[Start of Attachment]

(** The loop of [closest]: [best] is [arr[min_index]] together with
    [min_distance]; a later element replaces it only when strictly
    nearer. *)
Fixpoint closest_loop (str : string) (arr : list string)
    (best : option (string * nat)) : option string :=
  match arr with
  | [] => option_map fst best
  | x :: arr' =>
      let dist := levenshtein str x in
      match best with
      | None => closest_loop str arr' (Some (x, dist))
      | Some (_, min_distance) =>
          if (dist <? min_distance)%nat
          then closest_loop str arr' (Some (x, dist))
          else closest_loop str arr' best
      end
  end.

(** [closest(str, arr)]: [arr[0]] of an empty array is [undefined]. *)
Definition closest (str : string) (arr : list string) : option string :=
  closest_loop str arr None.

End Levenshtein.

(** ** The world: pending timers and the log *)

Record Timer : Type :=
  mkTimer { timer_id : nat; timer_delay : Z; timer_ref : bool }.

Inductive Level : Type := error | debug | verbose.

(** What is given to the logger.  The numbers of [Decide] are the exact
    values of the expressions of lines 259-264; the message prints the
    doubles that the source computes for them. *)
Inductive LogPayload : Type :=
| Text (message : string)
| Format (template arg : string)
| Thrown (e : Exn)
| Decide (distanceMax : Q) (candidate name : string)
         (similarityPct : JSNumber) (calcDistanceFrom : nat).

Record World : Type :=
  mkWorld { next_timer : nat;
            timers : list Timer;
            logs : list (Level * LogPayload) }.

(** A computation: runs in a world, completes, leaves a world. *)
Definition M (A : Type) : Type := World -> Completion A * World.

Definition ret {A : Type} (a : A) : M A := fun w => (Returns a, w).

Definition throw {A : Type} (e : Exn) : M A := fun w => (Throws e, w).

Definition lift {A : Type} (c : Completion A) : M A := fun w => (c, w).

Definition bind {A B : Type} (m : M A) (k : A -> M B) : M B :=
  fun w =>
    match m w with
    | (Returns a, w') => k a w'
    | (Throws e, w') => (Throws e, w')
    end.

(** [try { m } catch (e) { ... }], with the handler left to the caller:
    the exception becomes a value. *)
Definition attempt {A : Type} (m : M A) : M (Exn + A) :=
  fun w =>
    match m w with
    | (Returns a, w') => (Returns (inr a), w')
    | (Throws e, w') => (Returns (inl e), w')
    end.

Declare Scope js_scope.
Delimit Scope js_scope with js.
Notation "x <- m ;; k" := (bind m (fun x => k))
  (at level 100, m at next level, right associativity) : js_scope.
Notation "m ;; k" := (bind m (fun _ => k))
  (at level 100, right associativity) : js_scope.
(** The deterministic counts of a record. *)
Definition counts (r : AnalyticsResult.t) : Z * Dict.t Z * Z :=
  (AnalyticsResult.user_brand_mentions r,
   AnalyticsResult.competitor_mentions r,
   AnalyticsResult.total_mentions r).

(** The analysis of a response with enrichment returns a record that
    carries [fallback] as its metadata and has the counts and the evidence
    of the analysis without enrichment. *)
Definition degrades_to (env : Env.t) (user : User.t)
    (competitors : list Competitor.t) (llm_response : LLMResponse.t)
    (key : str) (fallback : Dict.t json) : Prop :=
  exists r r0,
    outcome (analyze_response env user competitors llm_response
                              (Some key) true) = inr r
    /\ outcome (analyze_response env user competitors llm_response
                                 (Some key) false) = inr r0
    /\ AnalyticsResult.analysis_metadata r = Some fallback
    /\ counts r = counts r0
    /\ AnalyticsResult.mention_details r = AnalyticsResult.mention_details r0.

(* ================================================================== *)
(** ** Sample data *)
(* ================================================================== *)

Module Sample.

Definition user (business_name : string) : User.t :=
  User.mk (lit "u1") (lit business_name) (lit "food") (lit "Paris").

Definition competitor (name : string) : Competitor.t :=
  Competitor.mk (lit "c1") (lit name).

Definition response (id : string) (provider : LLMProvider)
    (model content : string) : LLMResponse.t :=
  LLMResponse.mk (lit id) (lit "u1") (lit "p1") provider (lit model)
                 (lit content) 0.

[End of Attachment]

> _TO DO_
In the listing above, start at the line with "(competitors : list", go on through the line with "(Some key) true)", and copy each of those lines exactly; leave out all the rest.

> _EXERCISE OUTPUT_
    (competitors : list Competitor.t) (llm_response : LLMResponse.t)
    (key : str) (fallback : Dict.t json) : Prop :=
  exists r r0,
    outcome (analyze_response env user competitors llm_response
                              (Some key) true) = inr r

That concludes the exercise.